* _The task_
The lines to reproduce run from the first one below to the line containing "intros Hp Hk", both included. Reproduce them exactly and nothing else.
*** Opening of Excerpted data ***
Section lines.
Context `{Platform}.
Variable uuid_fmt : Uuid → string.
Abbreviation export_node := (export_node uuid_fmt f64_fmt date_fmt time_fmt datetime_fmt).
Abbreviation export_edge := (export_edge uuid_fmt f64_fmt date_fmt time_fmt datetime_fmt).
Lemma exportable_insert k v p : exportable_properties p = true → word k = true → exportable v = true →
  exportable_properties (btree_insert k v p) = true.
Proof.
  intros Hp Hk Hv. induction p as [|[k' v'] p IH]; cbn in *; [by rewrite Hk, Hv|].
  apply andb_true_iff in Hp as [Hh Hp]. case_decide; [cbn; by rewrite Hk, Hv|]. case_match; cbn; rewrite Hh; [by rewrite Hk, Hv, Hp|]. by apply IH.
Qed.
Lemma btree_insert_nonempty {A} k (v : A) p : btree_insert k v p ≠ [].
Proof. destruct p as [|[k' v'] p]; [done|]. cbn. repeat case_match; done. Qed.
Lemma node_spells node : exportable_node uuid_fmt node = true →
  spells delimited (export_node node) (print_program (node_statement uuid_fmt node) [false]).
Proof.
  intros [[Hid Hl]%andb_true_iff Hp]%andb_true_iff.
  set (props := btree_insert "_id" (Str (uuid_fmt (node_id node))) (node_properties node)).
  assert (exportable_properties props = true) as Hprops by by apply exportable_insert.
  assert (props ≠ []) as Hne by apply btree_insert_nonempty.
  assert (export_node node = "INSERT " +:+ "(" +:+ (label_text (node_labels node) +:+ " ") +:+
    format_properties_for_export f64_fmt date_fmt time_fmt datetime_fmt props +:+ ")") as -> by by rewrite <- !append_assoc.
  assert (print_program (node_statement uuid_fmt node) [false] = [TInsert] ++
    (TLParen :: colon_labels (node_labels node)) ++ print_properties (print 0) (literals props) ++ [TRParen]) as ->.
  { unfold print_program, node_statement, insert_node_program. cbn [statements combine flat_map fst snd flag app].
    rewrite !app_nil_r. change (print_statement _) with
      (TInsert :: (((TLParen :: [] ++ colon_labels (node_labels node) ++ print_properties (print 0) (literals props) ++ [TRParen]) ++ []) ++ []) ++ []).
    by rewrite !app_nil_r. }
  apply spells_after; [by apply (spells_keyword _ "INSERT" _ [32]); [|right]|]. rewrite append_assoc.
  apply spells_after.
  - destruct (node_labels node) as [|l labels] eqn:E; [by apply (spells_spaced _ "(")|].
    apply (spells_after _ "(" _ [TLParen]); [by apply spells_closed|]. by apply spells_labels.
  - apply spells_after; [by apply spells_properties|by apply spells_closed].
Qed.
(** [(v {_id: 'id'}] *)
Definition id_text (v id : string) : string := "(" +:+ (v +:+ " ") +:+ "{" +:+ ("_id" +:+ ": " +:+ "'" +:+ id +:+ "'") +:+ "}".
Definition id_tokens (v id : string) : list Token := [TLParen; ident v; TLBrace; ident "_id"; TColon; TStringLit (chars id); TRBrace].
Lemma spells_id F v id : word v = true → plain id = true → spells F (id_text v id) (id_tokens v id).
Proof.
  intros Hv Hid. apply (spells_after _ "(" _ [TLParen]); [by apply spells_closed|].
  apply (spells_after _ (v +:+ " ") _ [ident v]); [by apply spells_word_spaced|].
  apply (spells_bracketed F "{" "}" "}" TLBrace TRBrace _ [ident "_id"; TColon; TStringLit (chars id)]); try done.
  apply spells_pair; [by apply spells_word|by apply spells_string].
Qed.
Lemma spells_dash F s ts : spells F (String "[" s) ts → spells F ("-" +:+ String "[" s) (TMinus :: ts).
Proof.
  intros Hs. apply (spells_app (Lexer.stops (continues (LxOperator "-" TMinus))) _ _ _ [TMinus]); [|exact Hs|].
  - apply (spells_operator _ "-" TMinus []); [by apply (bool_decide_unpack _)|by left].
  - intros r _. by rewrite chars_cons.
Qed.
Definition relation_text (edge : Edge) : string :=
  edge_label edge +:+
    match edge_properties edge with
    | [] => EmptyString
    | _ => " " +:+ format_properties_for_export f64_fmt date_fmt time_fmt datetime_fmt (edge_properties edge)
    end +:+ "]".
Lemma spells_relation F edge : word (edge_label edge) = true → exportable_properties (edge_properties edge) = true →
  spells F (relation_text edge) (ident (edge_label edge) :: print_properties (print 0) (literals (edge_properties edge)) ++ [TRBracket]).
Proof.
  intros Hl Hp. unfold relation_text. destruct (edge_properties edge) as [|kv p] eqn:E.
  - apply (spells_then _ _ "]" _ [ident (edge_label edge)]); [by apply spells_word|by apply spells_closed|done].
  - rewrite <- append_assoc, append_assoc. apply (spells_after _ (edge_label edge +:+ " ") _ [ident (edge_label edge)]); [by apply spells_word_spaced|].
    apply spells_after; [by apply spells_properties|by apply spells_closed].
Qed.
Lemma edge_spells edge : exportable_edge uuid_fmt edge = true →
  spells delimited (export_edge edge) (print_program (edge_statement uuid_fmt edge) [false; false]).
Proof.
  intros [[[Hs Ht]%andb_true_iff Hl]%andb_true_iff Hp]%andb_true_iff.
  assert (export_edge edge = "MATCH " +:+ id_text "a" (uuid_fmt (edge_source edge)) +:+ ")" +:+ ", " +:+
    id_text "b" (uuid_fmt (edge_target edge)) +:+ ") " +:+ "INSERT " +:+ "(" +:+ "a" +:+ ")" +:+ "-" +:+ "[" +:+ ":" +:+
    relation_text edge +:+ "->" +:+ "(" +:+ "b" +:+ ")") as ->.
  { unfold Engine.export_edge, id_text, relation_text. by rewrite <- !append_assoc. }
  assert (print_program (edge_statement uuid_fmt edge) [false; false] = [TMatch] ++ id_tokens "a" (uuid_fmt (edge_source edge)) ++
    [TRParen] ++ [TComma] ++ id_tokens "b" (uuid_fmt (edge_target edge)) ++ [TRParen] ++ [TInsert] ++ [TLParen] ++ [ident "a"] ++
    [TRParen] ++ (TMinus :: [TLBracket] ++ [TColon] ++
    (ident (edge_label edge) :: print_properties (print 0) (literals (edge_properties edge)) ++ [TRBracket]) ++ [TArrow] ++ [TLParen] ++
    [ident "b"] ++ [TRParen])) as ->.
  { unfold print_program, edge_statement. cbn [statements combine flat_map fst snd flag app].
    unfold bound, with_id, path, id_tokens.
    cbn [print_statement print_graph commas print_path optionally flag app flat_map print_element print_node print_edge
         colon_labels print_properties print_entry]. rewrite !app_nil_r, <- !app_assoc. reflexivity. }
  apply (spells_after _ "MATCH " _ [TMatch]); [by apply (spells_keyword _ "MATCH" _ [32]); [|right]|].
  apply spells_after; [by apply spells_id|].
  apply (spells_after _ ")" _ [TRParen]); [by apply spells_closed|].
  apply (spells_after _ ", " _ [TComma]); [by apply (spells_spaced _ ",")|].
  apply spells_after; [by apply spells_id|].
  apply (spells_after _ ") " _ [TRParen]); [by apply (spells_spaced _ ")")|].
  apply (spells_after _ "INSERT " _ [TInsert]); [by apply (spells_keyword _ "INSERT" _ [32]); [|right]|].
  apply (spells_after _ "(" _ [TLParen]); [by apply spells_closed|].
  apply (spells_then _ "a" ")" _ [ident "a"]); [by apply spells_word| |done].
  apply (spells_after _ ")" _ [TRParen]); [by apply spells_closed|].
  apply spells_dash. apply (spells_after _ "[" _ [TLBracket]); [by apply spells_closed|].
  apply (spells_after _ ":" _ [TColon]); [by apply spells_closed|].
  apply spells_after; [by apply spells_relation|].
  apply (spells_after _ "->" _ [TArrow]); [by apply spells_closed|].
  apply (spells_after _ "(" _ [TLParen]); [by apply spells_closed|].
  apply (spells_then _ "b" ")" _ [ident "b"]); [by apply spells_word|by apply spells_closed|done].
Qed.
End lines.
(** C34: A write sent to any member is answered as the leader answers it. When the member's own Raft accepts
    the write its answer is returned. When Raft says that another node leads, the write goes to the
    address it names or, if it names none, to the one the membership or the startup peers have for the
    leader, over one hop: the client gets exactly the response a client of that node would get, errors
    of the query included, and what happens to the cluster is the refused attempt and then the write at
    that node. A node that is told to forward to itself, or to an unknown address, does not forward. *)
Theorem writes_follow_leader w svc raft query graph_name elapsed :
  let submit w r := raft_client_write w r (WriteQuery query graph_name) in
  let run := execute_write_via_raft svc w raft query graph_name elapsed in
  (∀ w' resp, submit w raft = (w', Ok resp) → run = (w', raft_result_response elapsed resp)) ∧
  (∀ w1 leader_id leader_node addr peer w2 resp,
     submit w raft = (w1, Err (ForwardToLeader leader_id leader_node)) →
     forward_target svc w1 raft (ForwardToLeader leader_id leader_node) = Some (Some addr) →
     connect w1 (url_of addr) = Ok peer → deliver w1 peer = Delivered →
     submit w1 peer = (w2, Ok resp) → success resp = true ∨ is_Some (LogStore.error resp) →
     run = (w2, raft_result_response elapsed resp) ∧
     ∀ svc', run = execute_write_via_raft svc' w1 peer query graph_name elapsed) ∧
  (∀ w1 e, submit w raft = (w1, Err e) →
     (run.1 = w1 ∨ ∃ addr peer, forward_target svc w1 raft e = Some (Some addr) ∧ connect w1 (url_of addr) = Ok peer ∧
        run.1 = (submit w1 peer).1) ∧
     (∀ e', e = ForwardToLeader (sn_node_id svc) e' → is_Some (sn_node_id svc) →
        run = (w1, query_error ("raft error: " +:+ write_error_fmt e)))) ∧
  (∀ w1 id node, Some id ≠ sn_node_id svc →
     forward_target svc w1 raft (ForwardToLeader (Some id) node) =
       Some (first_address [node; node_addrs (membership_nodes (raft_metrics w1 raft)) !! id; sn_peer_addrs svc !! id])).
Proof.
  intros submit run. unfold run, submit, execute_write_via_raft. split_and!.
  - intros w' resp ->. done.
  - intros w1 leader_id leader_node addr peer w2 resp -> -> Hc Hd Hs Hr.
    assert (forward_write_to w1 addr query graph_name elapsed = (w2, raft_result_response elapsed resp)) as ->.
    { unfold forward_write_to. rewrite Hc. unfold call. rewrite Hd. unfold forward_write. cbn. rewrite Hs.
      by rewrite forwarded_answer. }
    split; [done|]. intros svc'. by rewrite Hs.
  - intros w1 e ->. split.
    + destruct (forward_target svc w1 raft e) as [[addr|]|]; [|by left..].
      destruct (forward_write_to_once w1 svc addr query graph_name elapsed) as [?|(peer & ? & ?)]; [by left|]. right. by exists addr, peer.
    + intros e' -> Hid. unfold forward_target. by rewrite !bool_decide_true.
  - intros w1 id node. apply forward_target_spec.
Qed.
End forwarding.
(** ** server.rs: the texts of the tools *)
Definition lines (l : list string) : string := String.concat EmptyString ((λ s, s +:+ newline) <$> l).
Definition keys_text (none : string) (keys : list string) : string :=
  match keys with [] => none | _ => String.concat ", " keys end.
Definition error_text (e : string) : string := "Error: " +:+ e.
Definition format_mutation_stats (stats : McpQueryStats) : string :=
  let part (n : Z) (what : string) : list string := if 0 <? n then [pretty n +:+ what] else [] in
  let parts :=
    part (mcp_nodes_created stats) " node(s) created" ++ part (mcp_edges_created stats) " edge(s) created"
    ++ part (mcp_nodes_deleted stats) " node(s) deleted" ++ part (mcp_edges_deleted stats) " edge(s) deleted"
    ++ part (mcp_properties_set stats) " property(ies) set" in
  match parts with [] => "No changes."%string | _ => String.concat ", " parts +:+ "." end.
Section formatting.
Context `{Crates}.
Definition is_type (obj : list (string * Json)) (ty : string) : bool :=
  match btree_get "_type" obj with Some (JString s) => String.eqb s ty | _ => false end.
Definition as_string (v : Json) : option string := match v with JString s => Some s | _ => None end.
Fixpoint format_json_value (val : Json) : string :=
  match val with
  | JNull => "NULL"
  | JBool b => if b then "true" else "false"
  | JInteger i => pretty i
  | JFloat f => json_float_fmt f
  | JString s => s
  | JArray arr => "[" +:+ String.concat ", " (map format_json_value arr) +:+ "]"
  | JObject obj =>
      if is_type obj "node" then
        let labels :=
          match btree_get "labels" obj with
          | Some (JArray arr) => String.concat EmptyString ((λ s, ":" +:+ s) <$> omap as_string arr)
          | _ => EmptyString
          end in
        let props := (fix find (entries : list (string * Json)) : string :=
          match entries with
          | [] => EmptyString
          | (k, v) :: rest =>
              if String.eqb k "properties" then
                match v with
                | JObject m =>
                    String.concat ", " ((fix all (m : list (string * Json)) : list string :=
                      match m with [] => [] | (k, v) :: m' => (k +:+ ": " +:+ format_json_value v) :: all m' end) m)
                | _ => EmptyString
                end
              else find rest
          end) obj in
        "(" +:+ labels +:+ " {" +:+ props +:+ "})"
      else if is_type obj "edge" then
        "-[:" +:+ default EmptyString (v ← btree_get "label" obj; as_string v) +:+ "]->"
      else json_object_fmt obj
  end%string.
(** Columns are as wide as their longest text in bytes, 60 at most for values; [{:width$}] pads to that
    many characters. *)
Fixpoint widen_row (widths : list nat) (row : list Json) : list nat :=
  match widths, row with
  | w :: widths', v :: row' => Nat.max w (Nat.min (str_len (format_json_value v)) 60) :: widen_row widths' row'
  | _, _ => widths
  end.
Fixpoint format_row (widths : list nat) (row : list Json) : list string :=
  match row with
  | [] => []
  | v :: row' => pad (format_json_value v) (hd 0%nat widths) :: format_row (tl widths) row'
  end.
Definition format_query_result (result : McpQueryResult) : string :=
  match mcp_columns result with
  | [] => EmptyString
  | columns =>
      let widths := foldl widen_row (str_len <$> columns) (mcp_rows result) in
      lines ([String.concat " | " (zip_with pad columns widths);
              String.concat "-+-" ((λ w, String.concat EmptyString (replicate w "-"%string)) <$> widths)]
             ++ ((λ row, String.concat " | " (format_row widths row)) <$> mcp_rows result))
  end
  +:+ newline +:+ pretty (mcp_rows_returned (mcp_stats result)) +:+ " row(s) returned in "
  +:+ fixed_1 (mcp_execution_time_ms (mcp_stats result)) +:+ "ms".
End formatting.

Section tools.
Context `{SynapticaBackend W, Crates}.
Definition tool_query (w : W) (query : string) (graph : option string) : W * option string :=
  let '(w', r) := be_execute_query w query (default EmptyString graph) in
  (w', match r with
       | Ok result =>
           match mcp_error result with
           | Some err => Some (error_text err)
           | None =>
               match mcp_columns result, mcp_rows result with
               | [], [] => Some ("Query executed successfully in " +:+ fixed_1 (mcp_execution_time_ms (mcp_stats result)) +:+ "ms. "
                                 +:+ format_mutation_stats (mcp_stats result))
               | _, _ => Some (format_query_result result)
               end
           end
       | Err (Raised e) => Some (error_text e)
       | Err Panic => None
       end).
Definition schema_line (what none : string) (ls : LabelSchema) : string :=
  "  :" +:+ ls_label ls +:+ " (" +:+ pretty (ls_count ls) +:+ " " +:+ what +:+ ") — properties: " +:+ keys_text none (ls_property_keys ls).
Definition tool_get_schema (w : W) (graph : option string) : string :=
  match be_get_schema w (default EmptyString graph) with
  | Ok schema =>
      "=== Graph Schema ===" +:+ newline +:+ newline +:+
      match si_node_labels schema, si_edge_labels schema with
      | [], [] => "(empty graph — no nodes or edges)" +:+ newline
      | nodes, edges =>
          match nodes with [] => EmptyString | _ => "Node Labels:" +:+ newline +:+ lines (map (schema_line "nodes" "(none)") nodes) end
          +:+ match edges with
              | [] => EmptyString
              | _ => newline +:+ "Edge Labels:" +:+ newline +:+ lines (map (schema_line "edges" "(none)") edges)
              end
      end
  | Err e => error_text e
  end.
Definition tool_list_labels (w : W) (graph : option string) : string :=
  match be_list_labels w (default EmptyString graph) with
  | Ok [] => "No labels found (empty graph)."
  | Ok labels => lines (map (λ l, "  :" +:+ li_name l +:+ " (" +:+ li_kind l +:+ ", " +:+ pretty (li_count l) +:+ " count)") labels)
  | Err e => error_text e
  end.
Definition tool_list_indexes (w : W) (graph : option string) : string :=
  match be_list_indexes w (default EmptyString graph) with
  | Ok [] => "No indexes defined."
  | Ok indexes => "Indexes:" +:+ newline +:+ lines (map (λ i, "  :" +:+ mi_label i +:+ " (" +:+ mi_property i +:+ ")") indexes)
  | Err e => error_text e
  end.
(** The message of a call, or its error; no answer when it panics *)
Definition tool_message (r : may_panic string string) : option string :=
  match r with Ok msg => Some msg | Err (Raised e) => Some (error_text e) | Err Panic => None end.
Definition tool_create_index (w : W) (label property : string) (graph : option string) : W * option string :=
  let '(w', r) := be_create_index w label property (default EmptyString graph) in (w', tool_message r).
Definition tool_drop_index (w : W) (label property : string) (graph : option string) : W * option string :=
  let '(w', r) := be_drop_index w label property (default EmptyString graph) in (w', tool_message r).
Definition tool_health (w : W) : string :=
  match be_health w with
  | Ok h => "Status: " +:+ hi_status h +:+ newline +:+ "Version: " +:+ hi_version h
  | Err e => error_text e
  end.
Definition tool_cluster_status (w : W) : string :=
  match be_cluster_status w with
  | Ok (Some info) =>
      "Node: " +:+ mc_node_id info +:+ " (" +:+ mc_role info +:+ ")" +:+ newline +:+ "Leader: " +:+ mc_leader_id info +:+ newline
      +:+ newline +:+ "Members:" +:+ newline
      +:+ lines (map (λ n, "  " +:+ mn_node_id n +:+ " — " +:+ mn_address n +:+ " (" +:+ mn_role n +:+ ")") (mc_nodes info))
  | Ok None => "Not running in cluster mode."
  | Err e => error_text e
  end.
Definition tool_list_graphs (w : W) : string :=
  match be_list_graphs w with
  | Ok [] => "No graphs found."
  | Ok graphs => "Available graphs:" +:+ newline +:+ lines (map (λ g, "  " +:+ gs_name g +:+ " (id: " +:+ gs_id g +:+ ")") graphs)
  | Err e => error_text e
  end.
Definition tool_create_graph (w : W) (name : string) : W * option string :=
  let '(w', r) := be_execute_query w ("CREATE GRAPH " +:+ name) EmptyString in
  (w', match r with
       | Ok result =>
           match mcp_error result with
           | Some err => Some (error_text err)
           | None => Some ("Graph '" +:+ name +:+ "' created successfully.")
           end
       | Err (Raised e) => Some (error_text e)
       | Err Panic => None
       end).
*** Close of Excerpted data ***
* _Worked solution_
Section lines.
Context `{Platform}.
Variable uuid_fmt : Uuid → string.
Abbreviation export_node := (export_node uuid_fmt f64_fmt date_fmt time_fmt datetime_fmt).
Abbreviation export_edge := (export_edge uuid_fmt f64_fmt date_fmt time_fmt datetime_fmt).
Lemma exportable_insert k v p : exportable_properties p = true → word k = true → exportable v = true →
  exportable_properties (btree_insert k v p) = true.
Proof.
  intros Hp Hk Hv. induction p as [|[k' v'] p IH]; cbn in *; [by rewrite Hk, Hv|].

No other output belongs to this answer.